Work task => Only the lines below starting at the one that contains "(t_zip s_mul output_t_cond_prob" and ending at the one that contains "(** Step 2: division" are to be reproduced, exactly and with both ends kept.

Given records =>

-- -- --

(** * Probabilistic Knowledge Transfer: the loss kernel and the training driver
    of [train_pkt.py]

    The development embeds [pkt_cosine_similarity_loss], [adjust_lr] and the
    parameter-mutating skeleton of [main], [train] and [test].

    Numbers.  The code is written once over an interface of scalar
    operations ([Scalar]); it is instantiated at IEEE binary64, the
    arithmetic of Python's floats, where not-a-number exists, the
    replacement of line 261 has an effect and the products of [adjust_lr]
    are rounded, and at the real numbers, for the properties that are worded
    in exact arithmetic.

    Tensors.  A two-dimensional tensor is a shape together with an entry
    function; entries outside the shape are never read. *)

From Stdlib Require Import Reals Lra Lia List ZArith Floats Bool PeanoNat.
From Stdlib Require Import Ascii String DecimalString DecimalNat DecimalFacts.
From stdpp Require Import base list gmap.
Import ListNotations.

#[local] Set Warnings "-inexact-float".

(** ** Scalars *)

(** The arithmetic the code needs: the literals 0, 1.0, 2.0 and 0.1, the
    conversion of a count, the four operations used, and [s_ne], the
    comparison [!=] of the source, whose only use is the self-comparison
    [x != x]. *)
Class Scalar (A : Type) := {
  s_zero : A;
  s_one : A;
  s_two : A;
  s_tenth : A;
  s_of_nat : nat -> A;
  s_add : A -> A -> A;
  s_mul : A -> A -> A;
  s_div : A -> A -> A;
  s_sqrt : A -> A;
  s_ne : A -> A -> bool
}.

(** The natural logarithm, needed by line 280 only. *)
Class ScalarLog (A : Type) := s_log : A -> A.

(** Exact arithmetic: what the program would compute without rounding.  It
    carries the properties that are stated in exact arithmetic, and no
    statement about the digits the program prints. *)
#[export] Instance R_scalar : Scalar R := {|
  s_zero := 0%R;
  s_one := 1%R;
  s_two := 2%R;
  s_tenth := (1 / 10)%R;
  s_of_nat := INR;
  s_add := Rplus;
  s_mul := Rmult;
  s_div := Rdiv;
  s_sqrt := R_sqrt.sqrt;
  s_ne := fun x y => if Req_dec_T x y then false else true
|}.

#[export] Instance R_log : ScalarLog R := ln.

(** IEEE binary64, with the comparison of the standard: a not-a-number is
    different from itself. *)
#[export] Instance float_scalar : Scalar float := {|
  s_zero := 0%float;
  s_one := 1%float;
  s_two := 2%float;
  s_tenth := 0.1%float;
  s_of_nat := fun n => PrimFloat.of_uint63 (Uint63.of_Z (Z.of_nat n));
  s_add := PrimFloat.add;
  s_mul := PrimFloat.mul;
  s_div := PrimFloat.div;
  s_sqrt := PrimFloat.sqrt;
  s_ne := fun x y => negb (PrimFloat.eqb x y)
|}.

(** The default [eps=1e-5] of line 257, in the two arithmetics. *)
Definition eps_default_R : R := (1 / 100000)%R.
Definition eps_default_float : float := 1e-5%float.

(** ** Two-dimensional tensors *)

Record tensor (A : Type) := mk_tensor {
  dim0 : nat;
  dim1 : nat;
  at_ : nat -> nat -> A
}.
Arguments mk_tensor {A} _ _ _.
Arguments dim0 {A} _.
Arguments dim1 {A} _.
Arguments at_ {A} _ _ _.

(** Two tensors are the same tensor when they have the same shape and the
    same entries inside it. *)
Definition tensor_eq {A} (X Y : tensor A) : Prop :=
  dim0 X = dim0 Y /\ dim1 X = dim1 Y /\
  forall i j, (i < dim0 X)%nat -> (j < dim1 X)%nat -> at_ X i j = at_ Y i j.

Section TensorOps.
Context {A : Type} `{Scalar A}.

(** Sum of a finite sequence of scalars, from the left, starting at zero. *)
Definition s_sum (l : list A) : A := fold_left s_add l s_zero.

(** [sum_upto n f] is f 0 + ... + f (n-1). *)
Definition sum_upto (n : nat) (f : nat -> A) : A := s_sum (map f (seq 0 n)).

(** Elementwise map: [X ** 2], [torch.sqrt X], [X + c], [X / c], [torch.log X]. *)
Definition t_map {B} (f : A -> B) (X : tensor A) : tensor B :=
  mk_tensor (dim0 X) (dim1 X) (fun i j => f (at_ X i j)).

(** Broadcasting of one dimension: a dimension of size 1 is stretched. *)
Definition bdim (a b : nat) : nat := if (a =? 1)%nat then b else a.
Definition bidx (d i : nat) : nat := if (d =? 1)%nat then 0%nat else i.
Definition bcompat (a b : nat) : bool :=
  (a =? b)%nat || (a =? 1)%nat || (b =? 1)%nat.
Definition broadcastable {B C} (X : tensor B) (Y : tensor C) : bool :=
  bcompat (dim0 X) (dim0 Y) && bcompat (dim1 X) (dim1 Y).

(** Elementwise binary operation with broadcasting: [X / Y], [X * Y], [X != Y]. *)
Definition t_zip {B} (f : A -> A -> B) (X Y : tensor A) : tensor B :=
  mk_tensor (bdim (dim0 X) (dim0 Y)) (bdim (dim1 X) (dim1 Y))
    (fun i j => f (at_ X (bidx (dim0 X) i) (bidx (dim1 X) j))
                  (at_ Y (bidx (dim0 Y) i) (bidx (dim1 Y) j))).

(** [torch.sum(X, dim=1, keepdim=True)]: shape (N, 1). *)
Definition t_sum_dim1_keepdim (X : tensor A) : tensor A :=
  mk_tensor (dim0 X) 1 (fun i _ => sum_upto (dim1 X) (fun j => at_ X i j)).

(** [X.transpose(0, 1)]. *)
Definition t_transpose (X : tensor A) : tensor A :=
  mk_tensor (dim1 X) (dim0 X) (fun i j => at_ X j i).

(** [torch.mm(X, Y)] for X of shape (n, k) and Y of shape (k, m). *)
Definition t_mm (X Y : tensor A) : tensor A :=
  mk_tensor (dim0 X) (dim1 Y)
    (fun i j => sum_upto (dim1 X) (fun k => s_mul (at_ X i k) (at_ Y k j))).

(** [X[mask] = v]: the entries selected by the mask are overwritten. *)
Definition t_masked_fill (X : tensor A) (mask : tensor bool) (v : A) : tensor A :=
  mk_tensor (dim0 X) (dim1 X)
    (fun i j => if at_ mask i j then v else at_ X i j).

(** [torch.mean(X)]: the sum of all entries over their number. *)
Definition t_mean (X : tensor A) : A :=
  s_div (sum_upto (dim0 X) (fun i => sum_upto (dim1 X) (fun j => at_ X i j)))
        (s_of_nat (dim0 X * dim1 X)).

Definition s_sq (x : A) : A := s_mul x x.

End TensorOps.

(** ** The loss, lines 257-282 *)

Section Loss.
Context {A : Type} `{Scalar A} `{ScalarLog A}.

(** [pkt_cosine_similarity_loss], statement by statement.  Each [let]
    rebinds the local name as the assignment of the source does.  The only
    operation whose operand shapes depend on both arguments is the
    division of line 280: torch raises a RuntimeError there when the two
    batch sizes cannot be broadcast, which is [None]. *)
Definition pkt_cosine_similarity_loss (output_s output_t : tensor A) (eps : A)
  : option A :=
  let output_s_norm :=
    t_map s_sqrt (t_sum_dim1_keepdim (t_map s_sq output_s)) in
  let output_s :=
    t_zip s_div output_s (t_map (fun x => s_add x eps) output_s_norm) in
  let output_s :=
    t_masked_fill output_s (t_zip s_ne output_s output_s) s_zero in
  let output_t_norm :=
    t_map s_sqrt (t_sum_dim1_keepdim (t_map s_sq output_t)) in
  let output_t :=
    t_zip s_div output_t (t_map (fun x => s_add x eps) output_t_norm) in
  let output_t :=
    t_masked_fill output_t (t_zip s_ne output_t output_t) s_zero in
  let output_s_cos_sim := t_mm output_s (t_transpose output_s) in
  let output_t_cos_sim := t_mm output_t (t_transpose output_t) in
  let output_s_cos_sim :=
    t_map (fun x => s_div (s_add x s_one) s_two) output_s_cos_sim in
  let output_t_cos_sim :=
    t_map (fun x => s_div (s_add x s_one) s_two) output_t_cos_sim in
  let output_s_cond_prob :=
    t_zip s_div output_s_cos_sim (t_sum_dim1_keepdim output_s_cos_sim) in
  let output_t_cond_prob :=
    t_zip s_div output_t_cos_sim (t_sum_dim1_keepdim output_t_cos_sim) in
  if broadcastable output_t_cond_prob output_s_cond_prob then
    Some (t_mean
            (t_zip s_mul output_t_cond_prob
               (t_map s_log
                  (t_zip s_div
                     (t_map (fun x => s_add x eps) output_t_cond_prob)
                     (t_map (fun x => s_add x eps) output_s_cond_prob)))))
  else None.

(** *** Slices of the function

    The statements that concern one of the two arguments, in the order of
    the source: lines 259-261 (263-265 for the teacher), then 268 and 272
    (269 and 273), then 276 (277); and line 280. *)

Definition output_normalized (output : tensor A) (eps : A) : tensor A :=
  let output_norm :=
    t_map s_sqrt (t_sum_dim1_keepdim (t_map s_sq output)) in
  let output :=
    t_zip s_div output (t_map (fun x => s_add x eps) output_norm) in
  t_masked_fill output (t_zip s_ne output output) s_zero.

Definition output_cos_sim (output : tensor A) (eps : A) : tensor A :=
  let output := output_normalized output eps in
  let cos_sim := t_mm output (t_transpose output) in
  t_map (fun x => s_div (s_add x s_one) s_two) cos_sim.

Definition output_cond_prob (output : tensor A) (eps : A) : tensor A :=
  let cos_sim := output_cos_sim output eps in
  t_zip s_div cos_sim (t_sum_dim1_keepdim cos_sim).

Definition kl_divergence_mean (cond_prob_t cond_prob_s : tensor A) (eps : A)
  : option A :=
  if broadcastable cond_prob_t cond_prob_s then
    Some (t_mean
            (t_zip s_mul cond_prob_t
               (t_map s_log
                  (t_zip s_div
                     (t_map (fun x => s_add x eps) cond_prob_t)
                     (t_map (fun x => s_add x eps) cond_prob_s)))))
  else None.

(** *** The transform and the estimator as the specification words them

    Entry by entry, for a batch [X] of shape (N, D). *)

(** Step 1: the Euclidean norm of row [i]. *)
Definition row_norm (X : tensor A) (i : nat) : A :=
  s_sqrt (sum_upto (dim1 X) (fun k => s_sq (at_ X i k))).

(** Replacement of a not-a-number by 0. *)
Definition nan_to_zero (x : A) : A := if s_ne x x then s_zero else x.

(** Step 2: division by (norm + eps), then the replacement. *)
Definition normalized_entry (X : tensor A) (eps : A) (i j : nat) : A :=
  nan_to_zero (s_div (at_ X i j) (s_add (row_norm X i) eps)).

Definition normalized_batch (X : tensor A) (eps : A) : tensor A :=
  mk_tensor (dim0 X) (dim1 X) (normalized_entry X eps).

(** The squared Euclidean norm of a normalized row. *)
Definition normalized_sqnorm (X : tensor A) (eps : A) (i : nat) : A :=
  sum_upto (dim1 X)
    (fun k => s_mul (normalized_entry X eps i k) (normalized_entry X eps i k)).

(** Step 3: the normalized batch times its own transpose. *)
Definition cosine_entry (X : tensor A) (eps : A) (i j : nat) : A :=
  sum_upto (dim1 X)
    (fun k => s_mul (normalized_entry X eps i k) (normalized_entry X eps j k)).

(** Step 4: (x + 1) / 2. *)
Definition rescaled_entry (X : tensor A) (eps : A) (i j : nat) : A :=
  s_div (s_add (cosine_entry X eps i j) s_one) s_two.

Definition rescaled_matrix (X : tensor A) (eps : A) : tensor A :=
  mk_tensor (dim0 X) (dim0 X) (rescaled_entry X eps).

(** Row [i] of a batch is all zeros. *)
Definition zero_row (X : tensor A) (i : nat) : Prop :=
  forall j, (j < dim1 X)%nat -> at_ X i j = s_zero.

(** The sum of row [i] of the rescaled matrix. *)
Definition rescaled_row_sum (X : tensor A) (eps : A) (i : nat) : A :=
  sum_upto (dim0 X) (fun k => rescaled_entry X eps i k).

(** Step 5: division of each row by its own sum, nothing added to it. *)
Definition similarity_distribution_transform (X : tensor A) (eps : A)
  : tensor A :=
  mk_tensor (dim0 X) (dim0 X)
    (fun i j => s_div (rescaled_entry X eps i j) (rescaled_row_sum X eps i)).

-- -- --

Response box =>
            (t_zip s_mul output_t_cond_prob
               (t_map s_log
                  (t_zip s_div
                     (t_map (fun x => s_add x eps) output_t_cond_prob)
                     (t_map (fun x => s_add x eps) output_s_cond_prob)))))
  else None.

(** *** Slices of the function

    The statements that concern one of the two arguments, in the order of
    the source: lines 259-261 (263-265 for the teacher), then 268 and 272
    (269 and 273), then 276 (277); and line 280. *)

Definition output_normalized (output : tensor A) (eps : A) : tensor A :=
  let output_norm :=
    t_map s_sqrt (t_sum_dim1_keepdim (t_map s_sq output)) in
  let output :=
    t_zip s_div output (t_map (fun x => s_add x eps) output_norm) in
  t_masked_fill output (t_zip s_ne output output) s_zero.

Definition output_cos_sim (output : tensor A) (eps : A) : tensor A :=
  let output := output_normalized output eps in
  let cos_sim := t_mm output (t_transpose output) in
  t_map (fun x => s_div (s_add x s_one) s_two) cos_sim.

Definition output_cond_prob (output : tensor A) (eps : A) : tensor A :=
  let cos_sim := output_cos_sim output eps in
  t_zip s_div cos_sim (t_sum_dim1_keepdim cos_sim).

Definition kl_divergence_mean (cond_prob_t cond_prob_s : tensor A) (eps : A)
  : option A :=
  if broadcastable cond_prob_t cond_prob_s then
    Some (t_mean
            (t_zip s_mul cond_prob_t
               (t_map s_log
                  (t_zip s_div
                     (t_map (fun x => s_add x eps) cond_prob_t)
                     (t_map (fun x => s_add x eps) cond_prob_s)))))
  else None.

(** *** The transform and the estimator as the specification words them

    Entry by entry, for a batch [X] of shape (N, D). *)

(** Step 1: the Euclidean norm of row [i]. *)
Definition row_norm (X : tensor A) (i : nat) : A :=
  s_sqrt (sum_upto (dim1 X) (fun k => s_sq (at_ X i k))).

(** Replacement of a not-a-number by 0. *)
Definition nan_to_zero (x : A) : A := if s_ne x x then s_zero else x.

(** Step 2: division by (norm + eps), then the replacement. *)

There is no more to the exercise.